— What you have to do —
Take the material below and output exactly the run of lines from the one containing "take_packet head d m;" down to the one containing "cache line. *)", with both included.

— Data records —
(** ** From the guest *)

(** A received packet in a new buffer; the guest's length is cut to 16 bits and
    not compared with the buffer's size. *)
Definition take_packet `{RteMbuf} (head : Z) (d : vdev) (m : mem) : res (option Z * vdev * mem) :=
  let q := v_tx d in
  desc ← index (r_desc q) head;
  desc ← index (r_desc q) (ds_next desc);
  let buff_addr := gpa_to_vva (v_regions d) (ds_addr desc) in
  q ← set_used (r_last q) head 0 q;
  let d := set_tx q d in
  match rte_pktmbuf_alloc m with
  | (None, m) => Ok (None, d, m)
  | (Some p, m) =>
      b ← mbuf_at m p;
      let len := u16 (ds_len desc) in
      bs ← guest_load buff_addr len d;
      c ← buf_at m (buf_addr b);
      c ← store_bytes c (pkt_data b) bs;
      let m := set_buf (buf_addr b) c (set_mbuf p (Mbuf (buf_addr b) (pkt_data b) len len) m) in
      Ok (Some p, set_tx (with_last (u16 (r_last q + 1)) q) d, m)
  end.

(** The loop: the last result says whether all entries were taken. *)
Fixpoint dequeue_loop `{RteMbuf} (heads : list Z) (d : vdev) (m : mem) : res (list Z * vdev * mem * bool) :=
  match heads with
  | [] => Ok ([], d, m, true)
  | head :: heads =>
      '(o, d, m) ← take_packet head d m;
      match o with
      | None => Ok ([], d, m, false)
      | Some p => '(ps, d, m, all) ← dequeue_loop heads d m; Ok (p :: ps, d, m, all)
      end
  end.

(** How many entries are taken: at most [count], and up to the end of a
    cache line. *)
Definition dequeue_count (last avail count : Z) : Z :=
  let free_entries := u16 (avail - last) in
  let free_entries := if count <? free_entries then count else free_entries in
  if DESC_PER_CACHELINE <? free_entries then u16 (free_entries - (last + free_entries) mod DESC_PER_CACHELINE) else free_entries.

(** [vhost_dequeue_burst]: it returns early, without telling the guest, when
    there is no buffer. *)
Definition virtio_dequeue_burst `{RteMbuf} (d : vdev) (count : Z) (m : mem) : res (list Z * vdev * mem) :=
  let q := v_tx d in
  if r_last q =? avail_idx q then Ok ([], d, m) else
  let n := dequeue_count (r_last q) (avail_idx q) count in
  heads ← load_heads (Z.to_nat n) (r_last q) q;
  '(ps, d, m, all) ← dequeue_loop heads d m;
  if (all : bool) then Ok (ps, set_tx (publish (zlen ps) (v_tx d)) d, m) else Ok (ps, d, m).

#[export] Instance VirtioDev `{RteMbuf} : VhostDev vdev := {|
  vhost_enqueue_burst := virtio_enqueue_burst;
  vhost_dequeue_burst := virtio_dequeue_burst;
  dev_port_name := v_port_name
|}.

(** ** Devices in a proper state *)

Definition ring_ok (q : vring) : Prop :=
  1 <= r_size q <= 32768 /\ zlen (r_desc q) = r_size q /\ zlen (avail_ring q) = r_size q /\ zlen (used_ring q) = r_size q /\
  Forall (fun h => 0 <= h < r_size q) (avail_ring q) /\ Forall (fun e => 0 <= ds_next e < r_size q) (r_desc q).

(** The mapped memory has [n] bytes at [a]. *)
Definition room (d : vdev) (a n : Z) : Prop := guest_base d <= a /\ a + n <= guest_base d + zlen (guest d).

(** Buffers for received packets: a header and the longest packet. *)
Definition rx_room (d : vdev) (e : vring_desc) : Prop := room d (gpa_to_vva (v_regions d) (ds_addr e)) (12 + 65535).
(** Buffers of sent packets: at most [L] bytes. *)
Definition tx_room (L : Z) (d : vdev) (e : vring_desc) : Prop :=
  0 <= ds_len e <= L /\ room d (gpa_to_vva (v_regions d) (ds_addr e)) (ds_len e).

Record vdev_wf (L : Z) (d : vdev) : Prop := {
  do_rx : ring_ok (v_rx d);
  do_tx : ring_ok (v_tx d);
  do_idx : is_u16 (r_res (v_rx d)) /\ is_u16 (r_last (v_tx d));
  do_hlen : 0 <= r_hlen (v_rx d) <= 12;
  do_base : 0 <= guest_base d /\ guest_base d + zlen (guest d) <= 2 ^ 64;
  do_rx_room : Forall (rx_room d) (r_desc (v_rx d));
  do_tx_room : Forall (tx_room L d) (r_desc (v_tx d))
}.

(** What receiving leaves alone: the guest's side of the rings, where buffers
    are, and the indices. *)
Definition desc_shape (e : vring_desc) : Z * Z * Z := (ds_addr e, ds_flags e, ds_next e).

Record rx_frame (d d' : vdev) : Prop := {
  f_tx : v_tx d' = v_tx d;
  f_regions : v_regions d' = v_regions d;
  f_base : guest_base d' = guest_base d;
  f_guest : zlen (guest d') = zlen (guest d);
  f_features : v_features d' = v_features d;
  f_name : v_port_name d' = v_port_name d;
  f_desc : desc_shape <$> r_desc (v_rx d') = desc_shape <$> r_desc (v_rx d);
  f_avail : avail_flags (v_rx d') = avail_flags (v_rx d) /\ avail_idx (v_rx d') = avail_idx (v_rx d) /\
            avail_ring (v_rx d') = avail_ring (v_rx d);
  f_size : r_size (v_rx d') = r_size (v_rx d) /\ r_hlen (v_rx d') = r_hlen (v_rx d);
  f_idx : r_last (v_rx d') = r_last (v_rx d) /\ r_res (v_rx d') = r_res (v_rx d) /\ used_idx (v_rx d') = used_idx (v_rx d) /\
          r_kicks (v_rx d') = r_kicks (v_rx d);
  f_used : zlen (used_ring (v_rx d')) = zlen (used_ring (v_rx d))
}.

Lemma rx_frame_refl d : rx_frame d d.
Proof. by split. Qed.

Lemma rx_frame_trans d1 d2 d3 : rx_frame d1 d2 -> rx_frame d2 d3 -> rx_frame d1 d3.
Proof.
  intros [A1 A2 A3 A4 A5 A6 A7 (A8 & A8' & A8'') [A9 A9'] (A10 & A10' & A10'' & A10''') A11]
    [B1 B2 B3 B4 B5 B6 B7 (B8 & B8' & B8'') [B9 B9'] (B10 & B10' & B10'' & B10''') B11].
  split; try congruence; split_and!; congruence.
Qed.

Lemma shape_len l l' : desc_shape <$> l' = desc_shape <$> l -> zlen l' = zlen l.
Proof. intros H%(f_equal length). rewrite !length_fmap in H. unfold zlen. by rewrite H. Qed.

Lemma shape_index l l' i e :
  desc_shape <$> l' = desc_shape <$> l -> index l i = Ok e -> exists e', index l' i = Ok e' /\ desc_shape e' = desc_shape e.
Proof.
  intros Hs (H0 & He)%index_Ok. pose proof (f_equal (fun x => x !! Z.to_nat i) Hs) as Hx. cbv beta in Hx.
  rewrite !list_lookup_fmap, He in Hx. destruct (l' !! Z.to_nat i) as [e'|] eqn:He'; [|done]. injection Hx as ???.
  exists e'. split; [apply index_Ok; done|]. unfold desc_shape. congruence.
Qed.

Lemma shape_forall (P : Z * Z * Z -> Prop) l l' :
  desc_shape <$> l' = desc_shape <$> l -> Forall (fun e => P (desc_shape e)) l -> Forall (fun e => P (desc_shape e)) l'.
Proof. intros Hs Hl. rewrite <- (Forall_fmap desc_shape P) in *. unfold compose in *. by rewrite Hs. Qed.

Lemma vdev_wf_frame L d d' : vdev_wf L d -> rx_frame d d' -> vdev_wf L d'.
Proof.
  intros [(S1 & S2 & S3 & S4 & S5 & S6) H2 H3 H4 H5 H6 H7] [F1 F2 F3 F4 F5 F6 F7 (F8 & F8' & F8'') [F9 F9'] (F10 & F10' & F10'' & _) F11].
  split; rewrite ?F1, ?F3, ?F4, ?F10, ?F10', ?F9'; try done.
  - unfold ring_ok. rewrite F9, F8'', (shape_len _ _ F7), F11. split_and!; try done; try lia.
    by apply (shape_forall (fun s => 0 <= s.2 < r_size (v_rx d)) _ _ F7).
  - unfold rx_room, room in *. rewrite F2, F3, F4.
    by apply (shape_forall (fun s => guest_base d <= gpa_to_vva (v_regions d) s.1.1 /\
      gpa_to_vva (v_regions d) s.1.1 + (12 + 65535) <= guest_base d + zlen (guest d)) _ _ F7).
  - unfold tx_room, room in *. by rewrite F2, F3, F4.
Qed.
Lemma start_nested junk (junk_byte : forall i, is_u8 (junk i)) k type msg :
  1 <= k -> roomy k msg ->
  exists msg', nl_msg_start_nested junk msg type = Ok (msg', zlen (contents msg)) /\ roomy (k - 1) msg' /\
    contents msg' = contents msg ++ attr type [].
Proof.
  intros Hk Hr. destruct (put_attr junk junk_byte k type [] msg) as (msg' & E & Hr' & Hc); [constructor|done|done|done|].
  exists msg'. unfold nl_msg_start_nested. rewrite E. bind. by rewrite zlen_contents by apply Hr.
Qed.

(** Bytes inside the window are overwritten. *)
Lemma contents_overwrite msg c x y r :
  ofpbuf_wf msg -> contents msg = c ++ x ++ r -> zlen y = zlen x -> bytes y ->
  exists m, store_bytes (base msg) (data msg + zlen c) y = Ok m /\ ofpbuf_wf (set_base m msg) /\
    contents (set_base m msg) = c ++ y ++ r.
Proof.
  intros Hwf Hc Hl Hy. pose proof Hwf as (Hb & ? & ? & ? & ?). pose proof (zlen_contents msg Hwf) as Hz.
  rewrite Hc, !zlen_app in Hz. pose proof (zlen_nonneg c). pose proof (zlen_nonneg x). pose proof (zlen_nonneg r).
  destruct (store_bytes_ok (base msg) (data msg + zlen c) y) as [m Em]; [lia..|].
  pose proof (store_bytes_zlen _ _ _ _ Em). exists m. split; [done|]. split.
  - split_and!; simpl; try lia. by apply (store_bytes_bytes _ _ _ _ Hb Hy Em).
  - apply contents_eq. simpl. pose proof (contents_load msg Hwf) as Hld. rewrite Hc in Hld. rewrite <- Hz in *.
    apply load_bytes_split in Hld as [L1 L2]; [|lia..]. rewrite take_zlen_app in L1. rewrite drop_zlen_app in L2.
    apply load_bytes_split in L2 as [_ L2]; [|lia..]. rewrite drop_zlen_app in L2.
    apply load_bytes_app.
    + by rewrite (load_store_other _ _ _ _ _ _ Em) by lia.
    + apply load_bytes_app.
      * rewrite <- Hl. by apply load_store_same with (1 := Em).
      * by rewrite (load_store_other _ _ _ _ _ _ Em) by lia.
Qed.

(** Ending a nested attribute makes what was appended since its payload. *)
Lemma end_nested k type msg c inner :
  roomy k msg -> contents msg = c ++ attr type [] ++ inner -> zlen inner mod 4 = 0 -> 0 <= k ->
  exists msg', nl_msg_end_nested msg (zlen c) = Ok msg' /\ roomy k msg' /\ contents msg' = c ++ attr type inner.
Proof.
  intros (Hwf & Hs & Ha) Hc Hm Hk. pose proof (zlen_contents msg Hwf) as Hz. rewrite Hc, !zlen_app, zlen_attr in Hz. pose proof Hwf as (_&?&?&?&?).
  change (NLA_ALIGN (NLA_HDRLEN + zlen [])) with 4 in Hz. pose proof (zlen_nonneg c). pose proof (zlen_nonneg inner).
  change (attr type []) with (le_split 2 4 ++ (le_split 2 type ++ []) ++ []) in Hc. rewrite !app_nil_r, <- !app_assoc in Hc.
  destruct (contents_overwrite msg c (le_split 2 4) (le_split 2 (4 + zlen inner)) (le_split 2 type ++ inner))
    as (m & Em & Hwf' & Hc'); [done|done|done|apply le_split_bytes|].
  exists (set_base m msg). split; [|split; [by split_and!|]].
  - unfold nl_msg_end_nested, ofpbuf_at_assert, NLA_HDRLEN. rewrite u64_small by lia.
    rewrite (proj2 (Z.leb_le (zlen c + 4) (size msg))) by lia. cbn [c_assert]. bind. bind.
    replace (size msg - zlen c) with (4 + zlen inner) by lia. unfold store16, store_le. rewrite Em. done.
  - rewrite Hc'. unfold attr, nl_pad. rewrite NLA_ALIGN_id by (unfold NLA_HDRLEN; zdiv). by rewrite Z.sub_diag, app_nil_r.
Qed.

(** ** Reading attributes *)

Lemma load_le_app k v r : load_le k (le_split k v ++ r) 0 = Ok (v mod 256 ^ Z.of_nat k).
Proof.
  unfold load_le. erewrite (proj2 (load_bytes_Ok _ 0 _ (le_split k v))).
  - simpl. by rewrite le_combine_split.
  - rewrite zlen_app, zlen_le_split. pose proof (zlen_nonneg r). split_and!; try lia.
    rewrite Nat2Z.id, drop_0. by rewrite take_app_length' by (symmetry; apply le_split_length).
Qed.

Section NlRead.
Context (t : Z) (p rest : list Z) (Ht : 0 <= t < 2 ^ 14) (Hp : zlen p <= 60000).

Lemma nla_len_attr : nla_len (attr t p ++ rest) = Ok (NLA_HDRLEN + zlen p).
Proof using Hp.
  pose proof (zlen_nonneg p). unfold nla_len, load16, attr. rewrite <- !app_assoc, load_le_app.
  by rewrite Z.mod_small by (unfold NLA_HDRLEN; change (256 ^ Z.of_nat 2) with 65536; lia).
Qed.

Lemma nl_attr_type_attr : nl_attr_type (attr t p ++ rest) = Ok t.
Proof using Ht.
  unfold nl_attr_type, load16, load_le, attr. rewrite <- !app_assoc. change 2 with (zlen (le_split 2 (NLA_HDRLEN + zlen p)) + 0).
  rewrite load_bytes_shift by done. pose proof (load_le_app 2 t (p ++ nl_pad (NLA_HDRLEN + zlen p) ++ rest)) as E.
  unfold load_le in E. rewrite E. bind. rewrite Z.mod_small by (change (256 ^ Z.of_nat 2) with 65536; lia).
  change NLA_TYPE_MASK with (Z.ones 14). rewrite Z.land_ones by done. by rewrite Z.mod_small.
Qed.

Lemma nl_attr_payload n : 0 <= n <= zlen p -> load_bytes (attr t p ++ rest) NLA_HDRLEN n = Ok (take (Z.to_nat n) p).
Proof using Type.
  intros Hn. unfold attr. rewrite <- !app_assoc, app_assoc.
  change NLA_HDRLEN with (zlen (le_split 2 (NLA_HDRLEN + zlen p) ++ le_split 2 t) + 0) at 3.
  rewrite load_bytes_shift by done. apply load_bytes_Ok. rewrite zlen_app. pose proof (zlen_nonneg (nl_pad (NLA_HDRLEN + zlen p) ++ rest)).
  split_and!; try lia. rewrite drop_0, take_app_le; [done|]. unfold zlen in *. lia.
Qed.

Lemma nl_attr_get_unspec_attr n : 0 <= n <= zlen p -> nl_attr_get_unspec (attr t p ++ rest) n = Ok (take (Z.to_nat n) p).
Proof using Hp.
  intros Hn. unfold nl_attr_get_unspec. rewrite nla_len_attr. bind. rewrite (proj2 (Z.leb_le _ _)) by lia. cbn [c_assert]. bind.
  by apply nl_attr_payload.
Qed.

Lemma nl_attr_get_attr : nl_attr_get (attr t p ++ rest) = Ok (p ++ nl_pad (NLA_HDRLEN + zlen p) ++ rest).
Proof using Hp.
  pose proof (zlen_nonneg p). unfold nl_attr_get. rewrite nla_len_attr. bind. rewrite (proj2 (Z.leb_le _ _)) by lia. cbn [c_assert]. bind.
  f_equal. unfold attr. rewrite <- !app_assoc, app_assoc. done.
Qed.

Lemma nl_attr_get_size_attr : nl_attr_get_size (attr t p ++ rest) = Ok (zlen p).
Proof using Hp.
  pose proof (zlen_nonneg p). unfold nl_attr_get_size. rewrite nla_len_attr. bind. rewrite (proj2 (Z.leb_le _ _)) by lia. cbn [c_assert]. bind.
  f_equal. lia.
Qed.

— Reply —
      '(o, d, m) ← take_packet head d m;
      match o with
      | None => Ok ([], d, m, false)
      | Some p => '(ps, d, m, all) ← dequeue_loop heads d m; Ok (p :: ps, d, m, all)
      end
  end.

(** How many entries are taken: at most [count], and up to the end of a
    cache line. *)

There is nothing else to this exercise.